Cuando diferentes acontecimientos que afectan a un mismo hecho coinciden en el tiempo, deja de ser una casualidad para pasar a ser una estrategia. En febrero de este año 2021 el Gobierno de Castilla-La Mancha decidió que las empresas que se instalaran en las zonas despobladas de nuestra región no pagarían impuestos. Ese mismo mes de febrero se aprobaba una ley de simplificación de trámites urbanísticos, la Ley de Simplificación Urbanística y Medidas Administrativas, conocida como Ley SUMA, con unos objetivos positivos en su exposición de motivos: promover una gestión ordenada y sostenible del suelo,  dinamizar la economía, incrementar la oferta de vivienda asequible, reactivar solares abandonados o impulsar el desarrollo del medio rural,  que no se ven reflejados en la realidad de su articulado.

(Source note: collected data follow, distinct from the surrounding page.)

(* ===== verification/Handler.v ===== *)
(** * The message handler ([libshvrpc/rpchandler.c], [include/shv/rpchandler.h],
      [include/shv/rpchandler_impl.h])

    Received messages go through the stages of the handler until one of them deals
    with it; [ls] and [dir] are answered from all of them.  The state the stages
    share is a parameter, and so is the client the handler works with: what sending
    and ignoring a message does to that state. *)

From stdpp Require Import pretty.
From S2P Require Import Prelude Effects Stdio CpItem CpUnpack CpPack CpObstack CpLoops.
From S2P Require Import Rpcri Rpcaccess Strset RpcError RpcDir RpcMsg RpcHead.

(** ** Messages *)

Inductive rpchandler_msg_res := RPCHANDLER_MSG_SKIP | RPCHANDLER_MSG_DONE | RPCHANDLER_MSG_STOP.

#[export] Instance msg_res_eq_dec : EqDecision rpchandler_msg_res.
Proof. solve_decision. Defined.

(** [hunpack] is [NULL] once the message was validated; [hvalid] is what
    [rpcclient_validmsg] says of it.  The obstack is the one of the handler. *)
Record rpchandler_msg (U : Type) : Type := Msg {
  hmeta : rpcmsg_meta;
  hunpack : option U;
  hitem : cpitem;
  hobs : obstack;
  hvalid : bool }.
Arguments Msg {U} _ _ _ _ _.
Arguments hmeta {U} _.
Arguments hunpack {U} _.
Arguments hitem {U} _.
Arguments hobs {U} _.
Arguments hvalid {U} _.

Desde Izquierda Unida de Castilla-La Mancha estamos convencidos que la adopción consecutiva de estas dos medidas por parte de la Junta no es fruto de la casualidad, sino una estrategia para poner una “alfombra roja” en forma de menos impuestos y menos control de la administración, a empresas que quieran invertir en aquellas zonas que las políticas de este Gobierno regional ha desatendido.



Ahora que la presión social ha puesto las necesidades del mundo rural en la agenda política, el Gobierno regional propone una estrategia para revertir unas políticas que han llevado al abandono de esta parte de nuestro territorio, consecuencia de un modelo de desarrollo económico y productivo sin alternativa ni futuro. Las políticas de los sucesivos Gobiernos en Castilla-La Mancha solo han servido para centralizar economía, servicios y población en las áreas limítrofes a la Comunidad de Madrid, mientras que se empobrece de recursos y personas grandes extensiones en nuestra región.

Sin embargo esta nueva ley de simplificación urbanística (Ley SUMA) no solo no va a significar un cambio, si no que supone en la práctica perpetuar un modelo basado en el “ladrillo”,  en la logística, el turismo, o, bajo la excusa del desarrollo rural y el impulso de energías renovables, se flexibilizan trámites que van a favorecer, por ejemplo, a grandes empresas suministradoras de energía, como ya estamos viendo en zonas limítrofes con Madrid de Toledo y Guadalajara con un crecimiento insostenible de los terrenos dedicados a placas solares.



En definitiva, esta norma va a servir para permitir y facilitar que las empresas dedicadas a estos sectores estratégicos para nuestro Gobierno regional tengan una pasarela para instalarse en estos territorios despoblados, insistiendo en un modelo económico que no genera empleo estable, no fija población, no cuida el territorio y no es capaz de atender las necesidades reales de las y los castellano-manchegos.

El Presidente Page, va a permitir, una vez más, que la España abandonada solo sea parte de la cadena de producción de grandes empresas que solo buscan su beneficio, por encima de la fijación de la población, ya que en ningún caso se habla en esta Ley de la obligatoriedad de implementar servicios públicos por la Administración regional que garanticen la permanencia estable de la población en este territorio hoy olvidado. 



Y además de permitirlo va a hacerlo a la vez que las exime de pagar impuestos, sin distinguir si son grandes multinacionales (que deberían pagarlos), o pequeñas empresas que necesiten incentivos. Como decíamos al principio, la coincidencia se ha convertido en estrategia: que se vengan empresas a cualquier coste, aunque sea el coste de no recaudar, que nosotros ponemos el suelo de nuestra tierra abandonada no para fijar población, sino para que aumenten las ganancias empresariales.

Lo que necesita nuestra región es un plan de implementación de servicios públicos educativos, sanitarios y sociales, un plan de infraestructuras y un transporte público que garantice la conexión de territorios y vertebre la región, y un modelo productivo hacia una industria sostenible y de desarrollo agropecuario de calidad. No podemos seguir admitiendo que se sigan incentivando industrias que no quieren en otros lugares, como las macrogranjas, en vez de apostar por una industria avanzada que trae empleo de calidad.



Debemos ser vigilantes con la elaboración de la Ley contra la Despoblación de Castilla-La Mancha que se está tramitando en la actualidad para ser capaces de recuperar nuestros espacios, ser capaces de aprovechar las oportunidades que nos brinda nuestra tierra. Sin embargo, el texto actual, que es ambicioso en cuanto a servicios públicos se refiere, debe concretarse con fondos suficientes, ya que si no, las políticas educativas, de transporte, sociales y sanitarias se quedarán escritas sin ejecutar y pasaremos entonces de la estrategia a la desilusión.